Mohcine Belabbes, président du RCD :
«Le seul préalable au dénouement de la crise est le retrait de Gaïd Salah»
«Le vice-ministre de la Défense n'a pas pu se retenir plus d'une semaine pour rappeler qu'il est le seul à la manœuvre. Il vient de révéler et clarifier la mission dont il a chargé ce qui est convenu d'appeler le panel. Ayant déjà fait perdre beaucoup de temps à l'Algérie, il assène, une fois encore, que son seul objectif à travers cette manœuvre est d'installer un Président potiche. Récusant les promesses concédées aux membres enrôlés dans le panel sur une prétendue libération des détenus politiques et d'opinion et autres mesures d'apaisement, le vice-ministre s'en prend aux Algériennes et aux Algériens qui manifestent chaque vendredi pour recouvrer leur souveraineté, libérer la justice et réhabiliter l'institution militaire dans ses missions républicaines. Confirmant qu'il est le commanditaire des condamnations de manifestants en violation des lois de la République et de la Constitution qu'il dit défendre.»

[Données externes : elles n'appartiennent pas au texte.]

(* ===== verification/GoWeb.v ===== *)
(** * net/http, net/url and encoding/json, as far as the portal uses them *)

From Stdlib Require Import Strings.Byte ZArith Lia String.
From stdpp Require Import base list strings sets gmap.
From S2P Require Import Prelude GoStd GoEncoding.

(** ** Headers: canonical name to values *)

Abbreviation header := (gmap bytes (list bytes)).

(** [h.Values(k)] *)
Definition header_values (k : bytes) (h : header) : list bytes := default [] (h !! k).
(** [h.Get(k)] *)
Definition header_get (k : bytes) (h : header) : bytes := default [] (head (header_values k h)).
(** [h.Set(k, v)] *)
Definition header_set (k v : bytes) (h : header) : header := <[k := [v]]> h.

Record request := {
  Method : bytes;
  URLPath : bytes;
  RawQuery : bytes;
  Header : header
}.

Definition MethodGet : bytes := bs "GET".
Definition MethodHead : bytes := bs "HEAD".
Definition MethodPost : bytes := bs "POST".

(** ** url.ParseQuery *)

(** [strings.Cut(s, c)] for a one-byte separator: before, after, found. *)
Fixpoint cut (c : byte) (s : bytes) : bytes * bytes * bool :=
  match s with
  | [] => ([], [], false)
  | b :: s' => if bool_decide (b = c) then ([], s', true)
               else let '(x, y, f) := cut c s' in (b :: x, y, f)
  end.

(** [url.QueryUnescape] *)
Fixpoint query_unescape (s : bytes) : option bytes :=
  match s with
  | [] => Some []
  | b :: s' =>
      if bool_decide (b = "%"%byte) then
        match s' with
        | h :: l :: r =>
            match hex_value h, hex_value l, query_unescape r with
            | Some x, Some y, Some t => Some (byte_of (x * 16 + y) :: t)
            | _, _, _ => None
            end
        | _ => None
        end
      else match query_unescape s' with
           | Some t => Some ((if bool_decide (b = "+"%byte) then " "%byte else b) :: t)
           | None => None
           end
  end.

(** The key/value pairs in order; [None] when any of them is malformed. *)
Fixpoint parse_pairs (l : list bytes) : option (list (bytes * bytes)) :=
  match l with
  | [] => Some []
  | item :: rest =>
      match parse_pairs rest with
      | None => None
      | Some more =>
          if contains_byte ";" item then None
          else if bool_decide (item = []) then Some more
          else
            let '(k, v, _) := cut "=" item in
            match query_unescape k, query_unescape v with
            | Some k', Some v' => Some ((k', v') :: more)
            | _, _ => None
            end
      end
  end.

Definition parse_query (s : bytes) : option (list (bytes * bytes)) :=
  if bool_decide (s = []) then Some [] else parse_pairs (split_on "&" s).

(** [query[key]] and [query.Get(key)] *)
Definition query_values (k : bytes) (q : list (bytes * bytes)) : list bytes :=
  snd <$> filter (fun p => p.1 = k) q.
Definition query_get (k : bytes) (q : list (bytes * bytes)) : bytes := default [] (head (query_values k q)).

(** ** json.Marshal of strings (HTML-safe escaping) and integers *)

Definition json_escape_unicode (z : Z) : bytes :=
  bs "\u" ++ [hex_digit (z / 4096); hex_digit (z / 256 mod 16); hex_digit (z / 16 mod 16); hex_digit (z mod 16)].

Definition json_rune (s : bytes) (rn : Z * nat) : bytes :=
  let '(r, n) := rn in
  if negb (valid_rune rn) then bs "\ufffd"
  else if r =? 34 then [x5c; x22]
  else if r =? 92 then [x5c; x5c]
  else if r =? 8 then bs "\b" else if r =? 12 then bs "\f" else if r =? 10 then bs "\n"
  else if r =? 13 then bs "\r" else if r =? 9 then bs "\t"
  else if (r <? 32) || (r =? 60) || (r =? 62) || (r =? 38) || (r =? 8232) || (r =? 8233)
  then json_escape_unicode r
  else take n s.

Fixpoint json_runes (fuel : nat) (s : bytes) : bytes :=
  match fuel with
  | O => []
  | S f => match s with
           | [] => []
           | _ => let rn := decode_rune s in json_rune s rn ++ json_runes f (drop rn.2 s)
           end
  end.

Definition json_string (s : bytes) : bytes := [x22] ++ json_runes (length s) s ++ [x22].

(** A flat JSON object with the given fields. *)
Definition json_object (fields : list (bytes * bytes)) : bytes :=
  bs "{" ++ join_with "," ((fun f => json_string f.1 ++ bs ":" ++ f.2) <$> fields) ++ bs "}".

Definition json_array (l : list bytes) : bytes := bs "[" ++ join_with "," l ++ bs "]".

Example json_string_example : json_string (bs "a<b\c") = [x22] ++ bs "a\u003cb\\c" ++ [x22].
Proof. vm_compute. reflexivity. Qed.

Example parse_query_example :
  parse_query (bs "path=a%2Fb+c&x=") = Some [(bs "path", bs "a/b c"); (bs "x", [])].
Proof. vm_compute. reflexivity. Qed.

(** ** strconv.ParseInt(s, 10, 64) *)

Fixpoint parse_digits (acc : Z) (s : bytes) : option Z :=
  match s with
  | [] => Some acc
  | b :: s' => if is_digit b then parse_digits (acc * 10 + (byte_val b - 48)) s' else None
  end.

Definition parse_int (s : bytes) : option Z :=
  let '(neg, digits) := match s with
    | "-"%byte :: r => (true, r)
    | "+"%byte :: r => (false, r)
    | _ => (false, s)
    end in
  if bool_decide (digits = []) then None
  else match parse_digits 0 digits with
       | None => None
       | Some n =>
           if neg then (if n <=? 2 ^ 63 then Some (- n) else None)
           else (if n <? 2 ^ 63 then Some n else None)
       end.

(** ** mime.FormatMediaType(t, {attribute: value}) for a token [attribute] *)

Definition is_tspecial (b : byte) : bool := contains_byte b (bs "()<>@,;:\/[]?=" ++ [x22]).
Definition is_token_byte (b : byte) : bool :=
  (32 <? byte_val b) && (byte_val b <? 127) && negb (is_tspecial b).
Definition is_token (s : bytes) : bool := negb (bool_decide (s = [])) && forallb is_token_byte s.

Definition upper_hex (z : Z) : byte :=
  byte_of (if z <? 10 then 48 + z else 55 + z).

Definition attribute_char (b : byte) : bytes :=
  if (byte_val b <=? 32) || (127 <=? byte_val b) || contains_byte b (bs "*'%") || is_tspecial b
  then ["%"%byte; upper_hex (byte_val b / 16); upper_hex (byte_val b mod 16)]
  else [b].

Definition quoted_char (b : byte) : bytes :=
  if bool_decide (b = x22) || bool_decide (b = x5c) then [x5c; b] else [b].

Definition format_media_type (t attribute value : bytes) : bytes :=
  t ++ bs "; " ++ attribute ++
  (if existsb (fun b => ((byte_val b <? 32) || (126 <? byte_val b)) && negb (byte_val b =? 9)) value
   then bs "*=utf-8''" ++ flat_map attribute_char value
   else bs "=" ++ (if is_token value then value
                   else [x22] ++ flat_map quoted_char value ++ [x22])).

(** ** http.ServeContent for a zero modification time and no ETag

    The content is read through the opened file; [content_at start len] gives
    the bytes of that range the source delivered. *)

Definition trim_ows (s : bytes) : bytes :=
  let ws b := bool_decide (b ∈ [x20; x09; x0a; x0d]) in
  let fix left l := match l with b :: l' => if ws b then left l' else l | [] => [] end in
  rev (left (rev (left s))).

(** [scanETag]: a leading entity tag and what follows it. *)
Definition scan_etag (s : bytes) : option (bytes * bytes) :=
  let s := trim_ows s in
  let start := if has_prefix (bs "W/") s then 2%nat else 0%nat in
  let fix scan l := match l with
    | [] => None
    | b :: l' =>
        if bool_decide (b = x22) then Some ([b], l')
        else if (byte_val b =? 33) || ((35 <=? byte_val b) && (byte_val b <=? 126)) || (128 <=? byte_val b)
        then match scan l' with Some (t, r) => Some (b :: t, r) | None => None end
        else None
    end in
  if (Zlen (drop start s) <? 2) || negb (bool_decide (head (drop start s) = Some x22)) then None
  else match scan (drop (S start) s) with
       | Some (t, r) => Some (take (S start) s ++ t, r)
       | None => None
       end.

(** Whether the list of a conditional header reaches "*"; without an ETag on the
    response no entity tag of the list ever matches. *)
Fixpoint names_any (fuel : nat) (s : bytes) : bool :=
  match fuel with
  | O => false
  | S f =>
      match trim_ows s with
      | [] => false
      | b :: r =>
          if bool_decide (b = ","%byte) then names_any f r
          else if bool_decide (b = "*"%byte) then true
          else match scan_etag (b :: r) with Some (_, rest) => names_any f rest | None => false end
      end
  end.

Inductive range_request := NoRange | BadRange | NoOverlap | OneRange (start len : Z) | ManyRanges.

(** One element of the list after "bytes=". *)
Inductive range_item := ItemBad | ItemSkip | ItemNoOverlap | ItemRange (start len : Z).

Definition parse_range_item (size : Z) (item : bytes) : range_item :=
  let ra := trim_ows item in
  if bool_decide (ra = []) then ItemSkip
  else
    let '(start, stop, ok) := cut "-" ra in
    let start := trim_ows start in
    let stop := trim_ows stop in
    if negb ok then ItemBad
    else if bool_decide (start = []) then
      if bool_decide (stop = []) || bool_decide (head stop = Some "-"%byte) then ItemBad
      else match parse_int stop with
           | None => ItemBad
           | Some i =>
               if i <? 0 then ItemBad
               else let i := Z.min i size in ItemRange (size - i) i
           end
    else match parse_int start with
         | None => ItemBad
         | Some i =>
             if i <? 0 then ItemBad
             else if size <=? i then ItemNoOverlap
             else if bool_decide (stop = []) then ItemRange i (size - i)
             else match parse_int stop with
                  | None => ItemBad
                  | Some j =>
                      if j <? i then ItemBad
                      else ItemRange i (Z.min j (size - 1) - i + 1)
                  end
         end.

Fixpoint parse_range_items (size : Z) (items : list bytes) (acc : list (Z * Z)) (noOverlap : bool)
  : option (list (Z * Z) * bool) :=
  match items with
  | [] => Some (rev acc, noOverlap)
  | item :: rest =>
      match parse_range_item size item with
      | ItemBad => None
      | ItemSkip => parse_range_items size rest acc noOverlap
      | ItemNoOverlap => parse_range_items size rest acc true
      | ItemRange s l => parse_range_items size rest ((s, l) :: acc) noOverlap
      end
  end.

(** [parseRange] and the choice [serveContent] makes from its result. *)
Definition parse_range (s : bytes) (size : Z) : range_request :=
  if bool_decide (s = []) then NoRange
  else if negb (has_prefix (bs "bytes=") s) then BadRange
  else match parse_range_items size (split_on "," (drop 6 s)) [] false with
       | None => BadRange
       | Some ([], true) => if size =? 0 then NoRange else NoOverlap
       | Some ([], false) => NoRange
       | Some ([(st, l)], _) => if size <? l then NoRange else OneRange st l
       | Some _ => ManyRanges
       end.

(** [http.Error], with the headers [serveError] drops first. *)
Definition http_error_headers (h : header) : header :=
  header_set (bs "X-Content-Type-Options") (bs "nosniff")
    (header_set (bs "Content-Type") (bs "text/plain; charset=utf-8")
      (delete (bs "Content-Length") (delete (bs "Last-Modified")
        (delete (bs "Etag") (delete (bs "Content-Encoding") (delete (bs "Cache-Control") h)))))).

(** What is written: status, headers and the range of the content that is the
    body ([inr]) or a fixed text ([inl]). *)
Definition serve_content (r : request) (h : header) (size : Z) : Z * header * (bytes + Z * Z) :=
  let cond name := header_get (bs name) (Header r) in
  let any name := names_any (S (length (cond name))) (cond name) in
  let is_read := bool_decide (Method r = MethodGet) || bool_decide (Method r = MethodHead) in
  if negb (bool_decide (cond "If-Match" = [])) && negb (any "If-Match") then (412, h, inl [])
  else if negb (bool_decide (cond "If-None-Match" = [])) && any "If-None-Match" then
    if is_read
    then (304, delete (bs "Content-Length") (delete (bs "Content-Encoding") (delete (bs "Content-Type") h)), inl [])
    else (412, h, inl [])
  else
    let range := cond "Range" in
    let range := if is_read && negb (bool_decide (cond "If-Range" = [])) then [] else range in
    let send code start len h :=
      (code, header_set (bs "Content-Length") (itoa len) (header_set (bs "Accept-Ranges") (bs "bytes") h),
       inr (start, len)) in
    match parse_range range size with
    | BadRange => (416, http_error_headers h, inl (bs "invalid range" ++ [x0a]))
    | NoOverlap =>
        (416, http_error_headers (header_set (bs "Content-Range") (bs "bytes */" ++ itoa size) h),
         inl (bs "invalid range: failed to overlap" ++ [x0a]))
    | OneRange st l =>
        send 206 st l (header_set (bs "Content-Range")
          (bs "bytes " ++ itoa st ++ bs "-" ++ itoa (st + l - 1) ++ bs "/" ++ itoa size) h)
    | NoRange => send 200 0 size h
    | ManyRanges => (206, h, inl [])
    end.

(** ** Lemmas *)

Lemma cut_spec c s x y : cut c s = (x, y, true) <-> s = x ++ c :: y /\ c ∉ x.
Proof.
  revert x. induction s as [|b s IH]; intros x; cbn [cut].
  - split; [done|]. intros [H _]. by destruct x.
  - case_bool_decide as E.
    + subst. split.
      * intros [= <- <-]. split; [done|]. apply not_elem_of_nil.
      * intros [H Hx]. destruct x as [|d x]; simplify_eq/=; [done|]. set_solver.
    + destruct (cut c s) as [[x' y'] f] eqn:Ec. split.
      * intros [= <- <- ->]. destruct (proj1 (IH x') eq_refl) as [-> Hx']. split; [done|]. set_solver.
      * intros [H Hx]. destruct x as [|d x]; simplify_eq/=.
        assert (c ∉ x) as Hc by set_solver. pose proof (proj2 (IH x) (conj eq_refl Hc)) as Hi. congruence.
Qed.

Lemma header_get_set k v h : header_get k (header_set k v h) = v.
Proof. unfold header_get, header_values, header_set. by rewrite lookup_insert_eq. Qed.

Lemma parse_range_item_bounds size item st l :
  0 <= size -> parse_range_item size item = ItemRange st l -> 0 <= st /\ 0 <= l /\ st + l <= size.
Proof.
  intros Hs. unfold parse_range_item. case_bool_decide; [done|].
  destruct (cut "-" _) as [[a b] ok]. destruct ok; [|done]. cbn [negb].
  case_bool_decide.
  - intros Hi. step_in Hi. step_in Hi. step_in Hi. bools. simplify_eq. lia.
  - intros Hi. repeat step_in Hi; bools; simplify_eq; lia.
Qed.

Lemma drop_no_comma n (s : bytes) : (","%byte ∉ s) -> ","%byte ∉ drop n s.
Proof. intros H Hin. apply H. rewrite <- (take_drop n s). set_solver. Qed.

(** Without a comma there is at most one range, and it lies within the content. *)
Lemma parse_range_single s size :
  0 <= size -> (","%byte ∉ s) ->
  match parse_range s size with
  | ManyRanges => False
  | OneRange st l => 0 <= st /\ 0 <= l /\ st + l <= size
  | _ => True
  end.
Proof.
  intros Hs Hc. unfold parse_range. case_bool_decide; [done|]. destruct (negb _); [done|].
  rewrite split_on_word by (by apply drop_no_comma). cbn [parse_range_items rev app].
  destruct (parse_range_item size _) as [| | |st l] eqn:E; [done..|destruct (size =? 0); done|].
  apply parse_range_item_bounds in E; [|done]. destruct (size <? l); done.
Qed.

Habib Brahmia, responsable de la communication de jil jadid :
«Il ne peut y avoir de dialogue sans les préalables»
«De toute évidence, les conditions d'un dialogue serein, politique ne sont pas encore réunies, Jil Jadid, fidèle à ses engagements publics, déclinera toute discussion sans préalables des mesures d'apaisement et d'ouverture politique. Les esprits ne sont pas prêts apparemment pour l'instant aux concessions mutuelles. Nous trouvons qu'il est dommage que les pouvoirs publics ne veulent pas aller vers un dialogue sérieux, Jil Jadid était favorable au principe du dialogue du moment qu'il a un préalable pour la libération des détenus du Hirak qui ont soulevé le drapeau amazigh et ainsi que le moudjahid Bouregaâ. Pour Jil Jadid, il ne peut pas y avoir de dialogue sans ces préalables. Il y a une contradiction entre le discours du chef de l'armée et ce qu'a déclaré le chef de l'Etat qui avait donné son accord de principe à satisfaire les préalables notamment concernant les détenus.»
Rassemblement National Démocratique (RND) :
«Le panel de dialogue est tenu de faire de la stabilité des institutions de l'Etat, sa principale mission»
Le parti que dirige Azzedine Mihoubi a réagi, à son tour, via un communiqué rendu public hier mercredi : «Nous avons suivi avec intérêt le discours du chef de corps d'armée Ahmed Gaïd-Salah, vice-ministre de la Défense nationale. Le fait que le chef d'armée félicite le panel de dialogue est une preuve que le dialogue entre les différents acteurs sur la scène politique et sociale est le seul moyen de sortie de crise, pour arriver à constituer une commission chargée de tenir l'élection présidentielle.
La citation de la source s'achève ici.